2. Möglicherweise schlimmer dürfte sich für den Becherwerfer ein Stadionverbot von unbekannter Dauer auswirken. Je nach dem, ob ihn dies tangiert. Für manche wäre auch das sicherlich keine schlimme Strafe – für mich wäre es schon fast eine denkbare Höchststrafe. In jedem Fall wird der Becherwerfer für lange Zeit ein Hausverbot für die Stadien der oberen Ligen erhalten.

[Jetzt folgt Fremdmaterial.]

Lemma setup_ready (args : Args.t) (n : Z) (startWithDenseW : bool)
    (s : State) :
  Args.optimizerType args <> liblinear ->
  G (this s) = None ->
  exists s',
    setupOnlineTraining args n startWithDenseW s = Ret tt s'
    /\ onlineReady s' /\ firstClass (this s') = 1 /\ t (this s') = 0
    /\ firstClassCount (this s') = firstClassCount (this s)
    /\ lossType (this s') = Args.lossType args
    /\ events s' = events s
    /\ (forall l v, heap s !! l = Some v -> heap s' !! l = Some v).
Proof.
  intros Hopt HG. destruct s as [b h e]. cbn [this heap events] in *.
  unfold setupOnlineTraining, bind, setThis, new, ret. run_base.
  destruct (negb (n =? 0) && startWithDenseW);
    destruct (Args.optimizerType args) eqn:Eopt; try contradiction;
    run_base;
    (eexists; split; [reflexivity|]; run_base;
     split;
     [ first [ apply ready_after_setup; exact HG
             | apply ready_after_setup_G; apply fresh_unused ]
     | repeat (split; [reflexivity|]); intros l v Hl;
       repeat apply insert_fresh_keep; exact Hl ]).
Qed.

(** X8.  An object made by [Base(args)] for an online optimizer takes any
    run of [update] calls without a fault.  With [tmax = -1] every call
    counts; otherwise the calls count while [t <= tmax], so that [tmax + 1]
    of them are performed, and none when [tmax < -1].  [firstClassCount] is
    the number of performed calls whose label is one. *)
Theorem online_updates_count
    (args : Args.t) (n : Z) (startWithDenseW : bool)
    (rows : list (Q * Features)) (s : State) :
  Args.optimizerType args <> liblinear ->
  exists s',
    bind (Base_of args n startWithDenseW) (fun _ => updates rows args) s
    = Ret tt s'
    /\ t (this s')
       = (if Z.eqb (Args.tmax args) (-1) then Z.of_nat (length rows)
          else Z.min (Z.of_nat (length rows)) (Z.max 0 (Args.tmax args + 1)))
    /\ firstClassCount (this s')
       = count (List.map fst (take (Z.to_nat (t (this s'))) rows)) 1
    /\ classCount (this s') = 2 /\ firstClass (this s') = 1
    /\ events s' = events s.
Proof.
  intros Hopt.
  destruct (setup_ready args n startWithDenseW
              (mkState Base_new (heap s) (events s)) Hopt eq_refl)
    as (s1 & Hs & Hr1 & Hfc1 & Ht1 & Hc1 & _ & Hev1 & _).
  destruct (updates_count args rows Hopt s1 Hr1 Hfc1)
    as (s' & Hu & Hr' & Hfc' & Hev' & Ht' & Hcnt').
  exists s'. split.
  { unfold bind at 1, Base_of, bind at 1, setThis.
    destruct (Args.optimizerType args) eqn:Eopt; [contradiction| |];
      rewrite Hs; exact Hu. }
  rewrite Ht1 in *. cbn [this firstClassCount Base_new] in Hc1.
  split.
  { rewrite Ht'. unfold performed.
    destruct (Z.eqb_spec (Args.tmax args) (-1)); [lia|].
    destruct (Z.ltb_spec (Args.tmax args) 0); lia. }
  split.
  { rewrite Hcnt', Hc1. replace (t (this s') - 0) with (t (this s')) by lia.
    lia. }
  split; [apply Hr'|]. split; [exact Hfc'|].
  rewrite Hev', Hev1. reflexivity.
Qed.

End OnlineUpdates.

Lemma online_updates_count_witness :
  exists s',
    bind (Base_of stoppedArgs 3 true)
      (fun _ => updates zeroGrad zeroGrad idUpdate idUpdate
                  (repeat (1%Q, [(1, 1%Q)]) 9) stoppedArgs) freshState
    = Ret tt s'
    /\ t (this s') = 6 /\ firstClassCount (this s') = 6.
Proof.
  destruct (online_updates_count zeroGrad zeroGrad idUpdate idUpdate
              stoppedArgs 3 true (repeat (1%Q, [(1, 1%Q)]) 9) freshState)
    as (s' & H1 & H2 & H3 & _).
  - discriminate.
  - exists s'. split; [exact H1|]. split; [exact H2|].
    rewrite H3, H2. reflexivity.
Defined.

(** ** Online training *)

Lemma performed_add (tmax t0 n m : Z) :
  0 <= n -> 0 <= m ->
  performed tmax (performed tmax t0 n) m = performed tmax t0 (n + m).
Proof.
  intros Hn Hm. unfold performed.
  destruct (Z.eqb_spec tmax (-1)); [lia|].
  destruct (Z.ltb_spec tmax t0).
  - destruct (Z.ltb_spec tmax t0); lia.
  - destruct (Z.ltb_spec tmax (Z.min (t0 + n) (tmax + 1))); lia.
Qed.

Lemma performed_0 (tmax t0 : Z) : performed tmax t0 0 = t0.
Proof.
  unfold performed. destruct (Z.eqb_spec tmax (-1)); [lia|].
  destruct (Z.ltb_spec tmax t0); lia.
Qed.

Lemma performed_ge (tmax t0 n : Z) : 0 <= n -> t0 <= performed tmax t0 n.
Proof.
  intros Hn. unfold performed. destruct (Z.eqb_spec tmax (-1)); [lia|].
  destruct (Z.ltb_spec tmax t0); lia.
Qed.

(** Both vectors of an object can be deleted: each is null or live, and
    they are not the same. *)
Definition deletable (s : State) : Prop :=
  (forall l, W (this s) = Some l -> is_Some (heap s !! l))
  /\ (forall l, G (this s) = Some l ->
        is_Some (heap s !! l) /\ W (this s) <> Some l).

Lemma delete_both {A} (k : unit -> M A) (s : State) :
  deletable s ->
  bind (delete_ (W (this s))) (fun _ => bind (delete_ (G (this s))) k) s
  = k tt (mkState (this s)
            (freed (G (this s)) (freed (W (this s)) (heap s))) (events s)).
Proof.
  intros [HW HG]. destruct s as [b h e]. cbn [this heap events] in *.
  unfold bind, delete_.
  destruct (W b) as [lw|] eqn:EW; destruct (G b) as [lg|] eqn:EG;
    cbn [freed]; run_base.
  - destruct (HW lw eq_refl) as [wv Hwv].
    destruct (HG lg eq_refl) as [[gv Hgv] Hne].
    rewrite Hwv. run_base.
    rewrite lookup_delete_ne by congruence. rewrite Hgv. reflexivity.
  - destruct (HW lw eq_refl) as [wv Hwv]. rewrite Hwv. reflexivity.
  - destruct (HG lg eq_refl) as [[gv Hgv] Hne]. rewrite Hgv. reflexivity.
  - reflexivity.
Qed.

Section OnlineLoop.

Variable pd : ProblemData.t.
Variable args : Args.t.
Variable fc : Z.
Variable gradFunc : Q -> Q -> Q -> Q.
Variable updateFunc :
  AbstractVector -> option AbstractVector -> Features -> Q -> Z -> Args.t ->
  AbstractVector * option AbstractVector.

(** A property of the weights that the optimizer keeps. *)
Variable P : AbstractVector -> Prop.
Hypothesis P_kept :
  forall w g f gr ti a, P w -> P (fst (updateFunc w g f gr ti a)).

Lemma onlineRows_count (rows : list Features) :
  forall (r : nat) (st : OnlineState),
    (r + length rows <= length (ProblemData.binLabels pd))%nat ->
    (r + length rows <= length (ProblemData.instancesWeights pd))%nat ->
    P (o_W st) ->
    exists st',
      onlineRows pd args fc gradFunc updateFunc rows r st = Some st'
      /\ o_t st'
         = performed (Args.tmax args) (o_t st) (Z.of_nat (length rows))
      /\ o_firstClassCount st <= o_firstClassCount st'
         <= o_firstClassCount st + (o_t st' - o_t st)
      /\ P (o_W st').
Proof.
  induction rows as [|features rows IH]; intros r st Hl Hw HP.
  - exists st. split; [reflexivity|]. cbn [length].
    rewrite performed_0. repeat split; try lia. exact HP.
  - cbn [length] in Hl, Hw. cbn [onlineRows].
    destruct (lookup_lt_is_Some_2 (ProblemData.binLabels pd) r ltac:(lia))
      as [label ->].
    destruct (negb (Args.tmax args =? -1) && (Args.tmax args <? o_t st))
      eqn:Estop.
    + exists st. split; [reflexivity|].
      apply andb_true_iff in Estop. destruct Estop as [E1 E2].
      apply negb_true_iff, Z.eqb_neq in E1. apply Z.ltb_lt in E2.
      split.
      { unfold performed.
        destruct (Z.eqb_spec (Args.tmax args) (-1)); [lia|].
        destruct (Z.ltb_spec (Args.tmax args) (o_t st)); lia. }
      split; [lia | exact HP].
    + destruct (lookup_lt_is_Some_2 (ProblemData.instancesWeights pd) r
                  ltac:(lia)) as [iw ->].
      match goal with
      | |- context [onlineRows _ _ _ _ _ rows (S r) ?x] => set (st1 := x)
      end.
      destruct (IH (S r) st1 ltac:(lia) ltac:(lia)) as (st' & Hr & Ht & Hc & HP').
      { unfold st1. cbn [o_W]. apply P_kept. exact HP. }
      exists st'. split; [exact Hr|].
      unfold st1 in Ht, Hc. cbn [o_t o_firstClassCount] in Ht, Hc.
      assert (Hstep : performed (Args.tmax args) (o_t st + 1)
                        (Z.of_nat (length rows))
                      = performed (Args.tmax args) (o_t st)
                          (Z.of_nat (S (length rows)))).
      { unfold performed.
        destruct (Z.eqb_spec (Args.tmax args) (-1)) as [E | E]; [lia|].
        cbn [negb andb] in Estop. apply Z.ltb_ge in Estop.
        destruct (Z.ltb_spec (Args.tmax args) (o_t st)); [lia|].
        destruct (Z.ltb_spec (Args.tmax args) (o_t st + 1)); lia. }
      split; [rewrite Ht; exact Hstep|].
      split; [|exact HP'].
      pose proof (performed_ge (Args.tmax args) (o_t st + 1)
                    (Z.of_nat (length rows)) ltac:(lia)) as Hge.
      destruct (Qeq_bool label (toDouble fc)); lia.
Qed.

3. Wirklich dramatisch werden für ihn die zivilrechtlichen Folgen seines Wurfs. Denn aller Erfahrung nach wird der Verein sich all das, was er nun an Kosten aufgrund des Wurfs hat, von dem Werfer als Schadensersatz zurückfordern. Schon deshalb, um nach außen zu demonstrieren, dass es sich um „die Tat eines Einzelnen“ gehandelt hat. Was im übrigen nicht richtig sein dürfte – Becherwerfer gab und gibt es überall, nur hat diesmal einer einen Volltreffer gelandet. Dennoch wird der FC St.Pauli mit erheblichen Einbußen zu rechnen haben. Eine interne Strafe an die DFL in sicher fünfstelliger Höhe wird folgen. Darüber hinaus wird es sicherlich auch ein „Geisterspiel“ ohne Zuschauer geben. Hier bleiben nicht nur enorme Erlöse aus Eintrittsgeldern aus, auch wird es einen wahnsinnigen mit hohen Kosten verbundenen Organisationsaufwand geben. Die Kosten insgesamt dürften sich auf eine sechsstellige Summe belaufen. Diese kann St.Pauli bei dem Becherwerfer geltend machen. Da diese Forderung aus einer Straftat resultiert, kann auch nicht der Weg in die Privatinsolvenz gegangen werden.
Mit anderen Worten: Dieser Bierbecherwurf kann die wirtschaftliche Existenz des Werfers in Sekunden mal so eben vernichtet haben. Diese Folgen sollten sich potentielle Wiederholungstäter besser mal vor Augen halten.
Wobei: Ein Bierbecherwurf im eigenen Sinne war es ja gar nicht. Augenzeugenberichten zufolge war nicht Bier im Becher. Sondern Astra.